The “20 minutes of action” which you reference in your letter was rape, a serious crime punishable by law in the United States. It wasn’t positive, consensual sex but rather a violent assault on an unconscious victim. If your son didn’t want to deal with the legal implications of his crime he shouldn’t have committed it in the first place. It is appropriate that your son receives the severe punishment of registering as a sex offender and serving jail time because he committed a severe crime! Your son is an adult who needs to understand that actions have consequences, he can’t commit an unspeakable crime and expect no punishment. Not only that, but your son receiving an appropriate punishment under the law would be justice for his victim. The victim would at least get some peace of mind knowing that your son would have to serve time in prison for actions and that precautions would be taken to protect others from being similarly violated by him.
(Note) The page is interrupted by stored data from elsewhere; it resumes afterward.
Lemma installing_bind specs p q undo k v w :
  installing specs p q undo -> k ∉ undo.*1 -> settable k.1 k.2 = true -> undoes_to specs p q k v -> wrapper_in q w ->
  installing specs p (set_attrs q (setattr (p_attrs q) k w)) ((k, v) :: undo).
Proof using Type.
  intros [[F1 F2 F3 F4] [W1 W2 W3 W4] A K R U] Nk S D Hw. unfold setattr. split; cbn [p_attrs set_attrs p_wrappers p_methods p_next p_active].
  - split; [done..|]. intros k'. cbn. destruct (decide (k' = k)) as [->|Ne].
    + right. exists w. by rewrite lookup_insert_eq.
    + rewrite lookup_insert_ne by done. apply F4.
  - split; [done..| |done]. intros k' s. cbn. rewrite lookup_insert. case_decide; [|apply W3].
    intros [= <-]. destruct Hw as [x Hx]. by eapply W1.
  - done.
  - by constructor.
  - intros k' [Ne Nk']%not_elem_of_cons. rewrite lookup_insert_ne by done. by apply R.
  - intros k' v' [[= -> ->]|Hk]%elem_of_cons.
    + split; [done|]. split; [done|]. exists w. by rewrite lookup_insert_eq.
    + destruct (U k' v' Hk) as (S' & D' & w' & E & Hw'). split; [done|]. split; [done|]. exists w'.
      rewrite lookup_insert_ne; [done|]. intros ->. apply Nk, list_elem_of_fmap. by exists (k', v').
Qed.

(** *** Aliases *)

Section aliases.
  Context (specs : list ChokepointSpec) (p q : process) (original w : objid).
  Hypothesis Hw : wrapper_in q w.
  Hypothesis Ho : p_wrappers q !! original = None.

Definition aliases_ok (acc : gmap binding slot * list (binding * objid)) : Prop :=
  installing specs p (set_attrs q acc.1) acc.2.
Definition keeps (attrs attrs' : gmap binding slot) : Prop :=
  forall k v, attrs !! k = Some (Plain v) -> wrapper_in q v -> attrs' !! k = Some (Plain v).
Before your son can be a teacher and a leader to other college students, he first needs to understand what consensual sex is. Within that mere “20 minutes of action” you referenced earlier, you could have had a whole talk with him on consensual sex and respecting others. Only understanding consent could have prevented the rape from ever occurring, as it was solely your son’s fault. No lectures about: “alcohol consumption”, “sexual promiscuity”, or “binge drinking” from your son are necessary because it was not the victim’s fault that your son decided to wrongly take advantage of her. She was not asking for it and by no means was it her fault that your son decided to violate her on a fun night out with her sister. Had your son acted as a mature and responsible adult that night, the crime would have never occurred and he could have instead helped the unconscious girl out.
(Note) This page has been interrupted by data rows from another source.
(* ===== verification/Aggregate.v ===== *)
(** * Aggregation ([fleet_kernel/eval_plane/graders.py], second part)

    Attempts, cases and the precedence rules R1-R7: [aggregate] collects the
    blocking findings of a suite run and computes its metrics. Rates are floats
    ([PyFloat]). *)
From S2P Require Import Prelude PyStr PyFloat PyTime Json Sha256 EvalDomain EffectControl Graders.
From stdpp Require Import base gmap strings list.
From Stdlib Require Import ZArith QArith Lia.

Local Open Scope Z_scope.

(* src: fleet_kernel/eval_plane/graders.py AttemptAggregateRule *)
Inductive AttemptAggregateRule := ALL_MUST_PASS | THRESHOLD.

(* src: fleet_kernel/eval_plane/graders.py PrecedenceRule *)
Inductive PrecedenceRule :=
  | R1_CRITICAL_DETERMINISTIC_FAILURE
  | R2_UNRESOLVED_REQUIRED_ERROR
  | R3_REQUIRED_INCONCLUSIVE
  | R4_NONCRITICAL_THRESHOLD
  | R5_FORBIDDEN_EFFECT_ATTEMPT
  | R6_ATTEMPT_LINEAGE_INCOMPLETE
  | R7_GRADER_INDEPENDENCE.

#[export] Instance AttemptAggregateRule_eq_dec : EqDecision AttemptAggregateRule.
Proof. solve_decision. Defined.
#[export] Instance PrecedenceRule_eq_dec : EqDecision PrecedenceRule.
Proof. solve_decision. Defined.

(* src: fleet_kernel/eval_plane/graders.py AttemptAggregateRule *)
Definition aggregate_rule_value (r : AttemptAggregateRule) : string :=
  match r with ALL_MUST_PASS => "all_must_pass" | THRESHOLD => "threshold" end.

(* src: fleet_kernel/eval_plane/graders.py PrecedenceRule *)
Definition rule_value (r : PrecedenceRule) : string :=
  match r with
  | R1_CRITICAL_DETERMINISTIC_FAILURE => "R1" | R2_UNRESOLVED_REQUIRED_ERROR => "R2"
  | R3_REQUIRED_INCONCLUSIVE => "R3" | R4_NONCRITICAL_THRESHOLD => "R4"
  | R5_FORBIDDEN_EFFECT_ATTEMPT => "R5" | R6_ATTEMPT_LINEAGE_INCOMPLETE => "R6"
  | R7_GRADER_INDEPENDENCE => "R7"
  end.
People like you are the reason that rape victims are afraid to come forward to law enforcement and the public with their story. By standing up for your son, you have perpetuated rape culture and ensued victim blaming. You need to own up to the fact that the crime was completely your son’s fault and that he needs to deal with any consequences that come along with it. No matter how highly you may think of your son, he committed this crime and it was not at all his victim’s fault. Stop standing up for your rapist son, but rather give support to his victim and apologize for what your son did to her. You are a poor excuse for a father as you fail to recognize the harm that your son has committed upon another person.